Когда я, отперев два замка, отворил дверь, на меня пахнуло спертым воздухом. Для взломщика мои замки, конечно, не препятствие, но какое–то время он с ними все ж таки провозится. На коврике под почтовой щелью лежали газеты, пачка счетов и открытка от приятеля, который плавал на яхте где–то в Вест–Индии. Я прошел в гостиную, раздвинул шторы, открыл дверь на террасу.
Все было как обычно, разве что цветы в горшках изрядно привяли. Ну да не беда — сейчас польем и немножко подкормим. И тем не менее что–то было не так, что–то изменилось. Я постоял посреди комнаты, но никак не мог сообразить, в чем дело, только чуял: что–то неладно.
Я огляделся, проверил, на месте ли футляр с запасными ключами от магазина — он лежал в шкафу за книгами, на верхней полке,— выдвинул ящики со столовым серебром, осмотрел коллекцию оловянной посуды и серебряные бокалы. Все тут, ничего не пропало. Лишь в спальне я убедился, что в квартире действительно кто–то побывал. После всех недавних событий я запечатал дверцы платяного шкафа и ящики письменного стола узенькими полосками клейкой ленты. Так вот они были сорваны. Кто–то побывал в квартире, открывал шкаф и ящики стола. Полиция? Или кто–нибудь из моих женевских знакомцев?
Я вышел в переднюю, сел к телефону и набрал номер Калле Асплунда.
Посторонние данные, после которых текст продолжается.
(** C4, amended: when [new_version] holds no line feed and does not end
    in a backslash, the blob that [UpdateEngineStatusToString] produces
    loads into exactly the eight keys [LAST_CHECKED_TIME], [PROGRESS],
    [NEW_SIZE], [CURRENT_OP], [NEW_VERSION], [IS_ENTERPRISE_ROLLBACK],
    [IS_INSTALL] and [WILL_POWERWASH_AFTER_REBOOT], and the value of
    [CURRENT_OP] is the literal of the state: [UPDATE_STATUS_IDLE],
    [UPDATE_STATUS_DOWNLOADING] and so on for each of the twelve states.
    The text of the [double] is taken as [std::format] gives it: one
    line, no backslash at its end. *)
Theorem status_blob_has_the_eight_keys :
  forall (format_double : float -> string) (s : UpdateEngineStatus),
    single_line (new_version s) = true ->
    ends_with_backslash (new_version s) = false ->
    single_line (format_double (progress s)) = true ->
    ends_with_backslash (format_double (progress s)) = false ->
    blob_has_the_eight_keys format_double s
    /\ map UpdateStatusToString all_UpdateStatus
       = ["UPDATE_STATUS_IDLE"; "UPDATE_STATUS_CHECKING_FOR_UPDATE";
          "UPDATE_STATUS_UPDATE_AVAILABLE";
          "UPDATE_STATUS_NEED_PERMISSION_TO_UPDATE";
          "UPDATE_STATUS_DOWNLOADING"; "UPDATE_STATUS_VERIFYING";
          "UPDATE_STATUS_FINALIZING"; "UPDATE_STATUS_UPDATED_NEED_REBOOT";
          "UPDATE_STATUS_REPORTING_ERROR_EVENT";
          "UPDATE_STATUS_ATTEMPTING_ROLLBACK"; "UPDATE_STATUS_DISABLED";
          "UPDATE_STATUS_CLEANUP_PREVIOUS_UPDATE"]
    /\ (forall st : UpdateStatus, In st all_UpdateStatus).
Proof.
  intros fmt s Hv1 Hv2 Hp1 Hp2. split; [|split].
  - exists (status_store fmt s). split; [|split; [|split]].
    + unfold UpdateEngineStatusToString. rewrite status_store_entries.
      rewrite LoadFromString_SaveToString; [reflexivity|].
      repeat (constructor; [cbn [fst snd]; split; [reflexivity|] |]);
        try constructor;
        try apply UpdateStatusToString_plain; try apply bool_value_plain;
        try apply format_int_plain;
        unfold plain_value; [rewrite Hv1, Hv2 | rewrite Hp1, Hp2];
        reflexivity.
    + rewrite status_store_entries. intros key. simpl. tauto.
    + rewrite status_store_entries. reflexivity.
    + rewrite status_store_entries. destruct (status s); reflexivity.
  - reflexivity.
  - intros st. destruct st; simpl; tauto.
Qed.

Definition status_downloading : UpdateEngineStatus := {|
  last_checked_time := 156000000;
  progress := 0.5%float;
  new_size_bytes := 888;
  status := DOWNLOADING;
  new_version := "12345.0.0";
  is_enterprise_rollback := false;
  is_install := false;
  will_powerwash_after_reboot := true
|}.

Lemma status_blob_has_the_eight_keys_witness :
  blob_has_the_eight_keys (fun _ => "0.5") status_downloading
  /\ GetString "CURRENT_OP"
       (status_store (fun _ => "0.5") status_downloading)
     = Some "UPDATE_STATUS_DOWNLOADING".
Proof.
  destruct (status_blob_has_the_eight_keys (fun _ => "0.5")
              status_downloading eq_refl eq_refl eq_refl eq_refl)
    as [Hblob _].
  split; [exact Hblob | reflexivity].
Defined.

(* ===================================================================== *)
(** * The exit codes of the client *)
(* ===================================================================== *)

(** [--switch_slot] was not given, or was given [true] or [false]. *)
Definition switch_slot_is_valid (F : Flags) : Prop :=
  String.eqb (FLAGS_switch_slot F) UNSPECIFIED_FLAG = true
  \/ String.eqb (FLAGS_switch_slot F) "true" = true
  \/ String.eqb (FLAGS_switch_slot F) "false" = true.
Секретарша коротко ответила, что комиссар на совещании, но я попросил передать ему записочку с моим именем. Результат сказался тотчас же. Спустя полминуты в трубке послышался его голос.
— Где ты был, черт побери?
— Радушная встреча, нечего сказать.
— Где ты был? — нетерпеливо повторил он, пропустив мимо ушей мои попытки обратить все в шутку.
— В Женеве, Я нашел генераловы деньги.— И я рассказал о своей поездке, о банковском сейфе. О моих приключениях на лыжной трассе и о мистере Ли в гостинице.
Калле Асплунд слушал молча, не перебивая, а когда говоришь с ним по телефону, такое случается редко.
— Ты можешь это доказать? — спросил он, когда я кончил.
— Что доказать?
— Что там в горах на тебя совершили нападение, угрожали тебе. И что Ли в гостинице тоже тебя запугивал.
— Конечно, могу. Джейн Фрайден все это видела.
— Но она работала на них. Ты ее больше не увидишь. И в любом случае она не станет свидетельствовать против этих типов, в твою пользу.
— А банковский служащий? Я же был там, справлялся о счете.
В трубке было тихо. И это не предвещало ничего хорошего.
— Ты можешь доказать только, что побывал в банке и справлялся о цифровом счете. Но когда с тобой пожелал встретиться директор, ты исчез. Увильнул от встречи, которая могла тебя разоблачить. Неужели ты не понимаешь, как истолкует все это нью–йоркская полиция?! У тебя под боком совершено два убийства, а ты без алиби. От одной из жертв ты получил пленку с важной информацией о капиталах генерала Гонсалеса, а сам утверждаешь, что на кассете были всего–навсего рождественские песни и ты передал их незнакомой даме по имени Грета Бергман, о местонахождении которой тебе ничего не известно. Еще ты привез из Америки баснословно дорогой античный кубок, якобы тоже «полученный» от убитой женщины. В свою защиту ты можешь сказать одно: ты был в Женеве и выяснил, что деньги по–прежнему там. Для тех, кто видит в тебе убийцу и вора, это звучит неубедительно.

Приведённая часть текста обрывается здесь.